Specimen: “force majeure” — recently sighted migrating from legal documents into the open news cycle.

If it reads like a word and repeats like a word, you may not necessarily be observing its native habitat.

“Force majeure” has been frequently observed outside its native habitat. Exercise caution and report any sightings.

In recent weeks, I have observed an increased appearance of the term force majeure beyond its customary habitat in contracts and legal documents. It now turns up with growing frequency in news reports, public statements, and institutional explanations—often in reference to supply disruptions, service failures, and other inconvenient developments.

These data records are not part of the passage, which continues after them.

Lemma wpc_parse raw msg k : (∀ u, names raw u → wpc (k u) (good r)) → wpc (parse_id raw msg k) (good r).
Proof. unfold parse_id. intros Hk. destruct (uuid_Parse raw) eqn:E; [by apply Hk|done]. Qed.

Lemma wpc_content b k :
  (∀ x, b = Some x → x ≠ "" → wpc (k x) (good r)) → wpc (require_content b k) (good r).
Proof. intros Hk. destruct b as [x|]; [|done]. cbn. destruct (decide _); [done|by apply Hk]. Qed.

Lemma wpc_fails {A} (p : prog chat (result error A)) st msg k (Φ : result error A → Prop) :
  wpc p Φ → (∀ a, Φ (Ok a) → wpc (k a) (good r)) → wpc (or_fail p st msg k) (good r).
Proof. intros Hp Hk. by eapply wpc_or_fail. Qed.

Lemma wpc_participant room msg k :
  ((∃ s, past s ∧ seated room (PlayerID c) s = true) → wpc k (good r)) →
  wpc (participant room (PlayerID c) msg k) (good r).
Proof.
  intros Hk. apply wpc_fails with (λ b, b = Ok true → ∃ s, past s ∧ seated room (PlayerID c) s = true).
  - apply wpc_select; [done|]. intros s HP [= E]. eauto.
  - intros [|] Hb; [by apply Hk, Hb|done].
Qed.

Lemma wpc_gate k : ((∃ s, past s ∧ chat_enabled s = true) → wpc k (good r)) → wpc (chatSendGate k) (good r).
Proof.
  intros Hk. apply wpp_seq with (λ b, b = true → ∃ s, past s ∧ chat_enabled s = true).
  - apply wpc_flag. eauto.
  - intros [|] Hb; [by apply Hk, Hb|done].
Qed.

Lemma wpc_privacy a b k : (welcome a b → wpc k (good r)) → wpc (privacy_gate a b k) (good r).
Proof.
  intros Hk. apply wpc_fails with (λ x, ∀ v, x = Ok v → failed ∨ ∃ s, past s ∧ allows b s = v).
  - apply wpp_seq with (λ x, match x with
      | Ok v => ∃ s, past s ∧ allows b s = v
      | Err _ => failed ∨ ∃ s, past s ∧ allows b s = "anyone"
      end).
    + apply wpc_select; [by left|]. intros s HP. destruct (Users.player_settings _ !! b) eqn:E; [eauto|].
      right. exists s. split; [done|]. unfold allows. by rewrite E.
    + intros [v|e] Hv w [= <-]; auto.
  - intros v Hv. destruct (Hv v eq_refl) as [Hf|(s & HP & Es)].
    { destruct (decide _); [done|]. destruct (decide _); [|by apply Hk; left].
      apply wpp_seq with (λ _, True); [by eapply wpp_conseq; [apply wpc_AreFriends|]|].
      intros [[|]|] _; [by apply Hk; left|done..]. }
    destruct (decide _) as [|Hn]; [done|]. destruct (decide _) as [Hy|Hn'].
    + eapply wpp_seq; [apply wpc_AreFriends|]. intros [[|]|] Hfr; [|done..].
      destruct (Hfr eq_refl) as (s' & HP' & Hb). apply Hk. right. right. exists s, s'. by rewrite Es, Hy.
    + apply Hk. right. left. exists s. by rewrite Es.
Qed.

Lemma wpc_answer st b : good r (mkResponse st b) → wpc (writeJSON st b) (good r).
Proof. done. Qed.
Lemma good_shown st b : shows c (to r) b → good r (mkResponse st b).
Proof. intros Hs. destruct b; try done; by exists c. Qed.
Definition method_of (t : route) : method := match t with GetNotifications _ _ _ _ => GET | _ => POST end.

Definition RegisterRoutes (t : route) : Claims → handler :=
  match t with
  | GetNotifications p i l o => list_ p i l o
  | PostRead n => markRead n
  | PostAccept n => accept n
  | PostDecline n => decline n
  | PostInternal p => create p
  end.

(** cmd/server/main.go *)
Definition router (secret : string) (r : request) : handler :=
  Maintenance maintenance (method_of (to r)) (writeError StatusServiceUnavailable "maintenance")
    (Require (M := prog notif) B_error secret (cookie r) (RegisterRoutes (to r))).

(** ** The service *)

Inductive call : Type :=
  | Http (r : request)
  | Requested (evt : option FriendshipRequested)
  | Accepted (evt : option FriendshipAccepted)
  | Banned (evt : option Events.PlayerBanned)
  | Unlocked (evt : option AchievementUnlocked).

(** ** The events of the user service (user-service/internal/api/publisher.go)

    What its publisher puts on the queue and the stream for an event of its outbox, and
    so what the consumers decode. Every event has an id of its own. *)

Definition newMeta (id : uuid) : string := uuid_String id.

Definition PublishFriendshipRequested (id requesterID : uuid) (requesterUsername : string) (addresseeID : uuid)
    : FriendshipRequested :=
  mkRequested (newMeta id) (uuid_String requesterID) requesterUsername (uuid_String addresseeID).
(** The name of who has accepted is not set. *)
Definition PublishFriendshipAccepted (id requesterID addresseeID : uuid) : FriendshipAccepted :=
  mkAccepted (newMeta id) (uuid_String requesterID) (uuid_String addresseeID) "".
Definition PublishPlayerBanned (id : uuid) (ban : Users.Ban) : Events.PlayerBanned :=
  Events.mkPlayerBanned (newMeta id) (uuid_String (Users.Ban_PlayerID ban)) (uuid_String (Users.BanID ban))
    (uuid_String (Users.BannedBy ban)) (default "" (Users.Ban_Reason ban))
    (UsersApi.FormatRFC3339 <$> Users.ExpiresAt ban).

(** Broadcasts and lifted bans have other receivers, or none. *)
Definition delivered (id : uuid) (e : Users.event) : option call :=
  match e with
  | Users.FriendshipRequested r name a => Some (Requested (Some (PublishFriendshipRequested id r name a)))
  | Users.FriendshipAccepted r a => Some (Accepted (Some (PublishFriendshipAccepted id r a)))
  | Users.PlayerBanned b => Some (Banned (Some (PublishPlayerBanned id b)))
  | Users.PlayerUnbanned _ _ _ | Users.AdminBroadcastSent _ _ _ => None
  end.

(** A message that is delivered again is another call. *)
Definition serve (secret : string) (c : call) : prog notif unit :=
  match c with
  | Http r =>
      resp ← router secret r;
      local tt (λ s, (tt, set_responses (responses s ++ [(r, resp)]) s))
  | Requested evt => ignore (handleFriendshipRequested evt)
  | Accepted evt => ignore (handleFriendshipAccepted evt)
  | Banned evt => ignore (handlePlayerBanned evt)
  | Unlocked evt => ignore (handleAchievementUnlocked evt)
  end.

Inductive happening : Type :=
  | Users_change (f : Users.tables → Users.tables)
  | Redis_change (f : gmap string Z → gmap string Z)
  | Flag_change (on : bool).
Definition happen (e : happening) (s : notif) : notif :=
  match e with
  | Users_change f => set_T (f (T s)) s
  | Redis_change f => set_dedup (f (dedup s)) s
  | Flag_change b => set_maintenance b s
  end.
End Notify.
End Notify.
(** A new row. *)
Lemma sound_new s id n p :
  notifications s !! id = None → due p → made_from p n → ActionTaken n = None → N_ReadAt n = None →
  duplicate (N_PlayerID n) (SourceEventID n) s = false →
  sound s → sound (set_notifications (<[id := n]> (notifications s)) s).
Proof.
  intros Hid Hp Hn Ha Hr Hdup [H1 H2 H3 H4 H5 H6 H7]. split; [..|exact H6|exact H7]; cbn.
  - assert (Hno : ∀ i x e, notifications s !! i = Some x → N_PlayerID x = N_PlayerID n →
      SourceEventID n = Some e → SourceEventID x = Some e → False).
    { intros i x e Hx Ex En Es. unfold duplicate in Hdup. rewrite En in Hdup.
      apply negb_false_iff, bool_decide_eq_true in Hdup. unfold Users.values in Hdup.
      apply fmap_nil_inv in Hdup. assert (Hin : (i, x) ∈ []); [|by apply elem_of_nil in Hin].
      rewrite <-Hdup. unfold rows. apply list_elem_of_filter. split; [|by apply elem_of_map_to_list].
      cbn. by rewrite Ex, Es, !bool_decide_eq_true_2. }
    intros i j x y e [[<- <-]|[_ Hx]]%lookup_insert_Some [[<- <-]|[_ Hy]]%lookup_insert_Some Exy E1 E2;
      [done|exfalso; by eapply Hno|exfalso; by eapply Hno|by eapply H1].
  - intros i x [[<- <-]|[_ Hx]]%lookup_insert_Some; [right; eauto|by apply H2].
  - intros i x a [[<- <-]|[_ Hx]]%lookup_insert_Some; [by rewrite Ha|by apply H3].
  - intros i x [[<- <-]|[_ Hx]]%lookup_insert_Some; [rewrite Hr; by intros []|by apply H4].
  - intros i r a Hin. destruct (H5 i r a Hin) as [Hact (x & from & u & Hx & Hrest)].
    split; [done|]. exists x, from, u. cbn. rewrite lookup_insert_ne by congruence. done.
Qed.

(** ** Commands *)

Abbreviation wpn := (wpo sound goes_on accepted passed_on).
Abbreviation others_ := (others goes_on passed_on).
Abbreviation mine_ := (mine goes_on accepted passed_on).

Lemma others_trans_ own s s' s'' : others_ own s s' → others_ own s' s'' → others_ own s s''.
Proof. apply others_trans, goes_on_trans. Qed.
Lemma others_refl_ own s : others_ own s s.
Proof. apply others_refl, goes_on_refl. Qed.

(** A program that returns to its own objects, with a result in [Ψ]. *)
Definition plain {A} (own : gset uuid) (s : notif) (Ψ : A → Prop) (a : A) (own' : gset uuid) (s' : notif) : Prop :=
  own' = own ∧ others_ own s s' ∧ Ψ a.

Lemma wpn_seq {A B} (p : prog notif A) (f : A → prog notif B) own s (Ψ : A → Prop) Φ :
  wpn p own s (plain own s Ψ) → (∀ a s', others_ own s s' → Ψ a → wpn (f a) own s' Φ) → wpn (p ≫= f) own s Φ.
Proof.
  intros Hp Hf. apply wpo_bind. eapply wpo_conseq; [exact Hp|]. intros a own' s' (-> & Ho & Ha). by apply Hf.
Qed.

(** A step that changes neither actions nor calls. *)
Definition keeps_calls (s s' : notif) : Prop :=
  goes_on s s' ∧ calls s' = calls s ∧ accepted s' = accepted s.

Lemma keeps_calls_others own s s' : keeps_calls s s' → others_ own s s'.
Proof. intros (H1 & H2 & _). split; [done|]. intros id _. unfold passed_on. by rewrite H2. Qed.
Lemma keeps_calls_mine own s s' : keeps_calls s s' → mine_ own s s'.
Proof. intros (H1 & H2 & _). split; [done|]. intros id _ _. unfold passed_on. by rewrite H2. Qed.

Traditionally, the phrase denotes events beyond human control—natural disasters, acts of war, or other extraordinary interruptions. Its migration into everyday language, however, appears to broaden its application. Delays become inevitabilities. Oversights become occurrences. Responsibility, in some cases, becomes atmospheric.

Recent sightings include references to shipping delays attributed to “force majeure conditions,” event cancellations framed under the same heading, and even policy reversals described as emerging from circumstances too diffuse to name but sufficiently grand to excuse.

It is, perhaps, a word to watch.

Not because it is misused—at least not always—but because, once released into the open, it travels well.

And like many such terms, it may come to rest wherever responsibility would otherwise have been expected to land. —Paige Turner

Migration patterns suggest a preference for low-responsibility climates.